YOUR TASK: Begin at the line containing "[constructor|apply grouped_nil]." in the entries below and end at the line containing "unfold named. induction"; transcribe that range exactly and nothing outside it.

━━━ ENTRIES PROVIDED

Lemma get_batch_nodes_grouped w reads names :
  Forall2 (fun r name => home_name w (br_key r) = Some name) reads names ->
  exists groups gs, get_batch_nodes reads w = Ret groups w /\
    named w groups gs /\ grouped names gs.
Proof.
  intros Hr. apply (batch_nodes_loop_grouped w reads names [] [] [] Hr);
    [constructor|apply grouped_nil].
Qed.

Lemma named_projections w groups gs :
  named w groups gs ->
  ((fun g => node_name w g.1) <$> groups) = Some <$> gs.*1 /\ groups.*2 = gs.*2.
Proof.
  unfold named. induction 1 as [|[id l] [n k] map gs [H1 H2] _ [IH1 IH2]];
    [split; reflexivity|]. cbn in *. subst. rewrite IH1, IH2, H1. split; reflexivity.
Qed.

(** The batch is split among the nodes that the partition map names for its
    keys: a node is one group, whose positions are those of its keys, in their
    order; every position is in one group, and nothing else changes. *)
Theorem batch_groups w reads names :
  Forall2 (fun r name => home_name w (br_key r) = Some name) reads names ->
  exists groups, get_batch_nodes reads w = Ret groups w /\
    concat groups.*2 ≡ₚ seqZ 0 (len reads) /\
    NoDup ((fun g => node_name w g.1) <$> groups) /\
    Forall (fun g => exists name, name ∈ names /\
              node_name w g.1 = Some name /\ g.2 = positions 0 name names) groups.
Proof.
  intros Hr.
  destruct (get_batch_nodes_grouped w reads names Hr) as (groups & gs & E & Hm & Hd & Hpos & _ & Hcat).
  exists groups. split; [exact E|]. destruct (named_projections _ _ _ Hm) as [E1 E2].
  rewrite E1, E2. unfold len in *. rewrite (Forall2_length _ _ _ Hr). split; [exact Hcat|].
  split; [apply NoDup_fmap_2; [apply _|exact Hd]|].
  rewrite Forall_lookup. intros i [id l] Hi.
  destruct (Forall2_lookup_l _ _ _ _ _ Hm Hi) as ([n k] & Hk & [H1 H2]). cbn in *. subst k.
  destruct (Hpos n l) as [-> Hn]; [eapply list_elem_of_lookup_2, Hk|]. exists n. auto.
Qed.

End Grouping.

(** ** What a job leaves as it was *)

(** The keys and bins of a batch, without the records. *)
Definition asked (reads : list BatchRead) : list (Key * Bins) :=
  (fun r => (br_key r, br_bins r)) <$> reads.

Section JobKeeps.
Context `{BO : ByteOrder} `{VF : ValueFmt} `{CL : Clock}.

Abbreviation skeleton :=
  (fun s : BatchReadCommand * Connection => asked (BatchReadCommand.batch_reads s.1)).

Lemma skeleton_snd {A} (m : M Connection A) : stays (agree skeleton) (on_snd m).
Proof. apply stays_on_snd. intros cmd c. destruct (m c); reflexivity || exact I. Qed.

Lemma skeleton_set_record i r : stays (agree skeleton) (on_fst (BatchReadCommand.set_record i r)).
Proof.
  apply stays_on_fst. intros c cmd. unfold BatchReadCommand.set_record.
  destruct (BatchReadCommand.batch_reads cmd !! Z.to_nat i) as [br|] eqn:Hbr; [|exact I].
  unfold agree. cbn. unfold asked. rewrite list_fmap_insert, list_insert_id; [reflexivity|].
  rewrite list_lookup_fmap, Hbr. reflexivity.
Qed.

Lemma skeleton_group fuel : forall size,
  stays (agree skeleton) (BatchReadCommand.parse_group fuel size).
Proof.
  induction fuel as [|fuel IH]; intros size; [intros s; exact I|].
  cbn [BatchReadCommand.parse_group].
  apply stays_bind; [apply _|apply skeleton_snd|]. intros c.
  destruct (_ <? size); [|apply stays_ret, _].
  apply stays_bind; [apply _|apply skeleton_snd|]. intros _.
  apply stays_bind; [apply _|apply skeleton_snd|]. intros [r|]; [|apply stays_ret, _].
  apply stays_bind; [apply _|apply skeleton_set_record|]. intros _. apply IH.
Qed.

━━━━━━

TASK OUTPUT:
    [constructor|apply grouped_nil].
Qed.

Lemma named_projections w groups gs :
  named w groups gs ->
  ((fun g => node_name w g.1) <$> groups) = Some <$> gs.*1 /\ groups.*2 = gs.*2.
Proof.
  unfold named. induction 1 as [|[id l] [n k] map gs [H1 H2] _ [IH1 IH2]];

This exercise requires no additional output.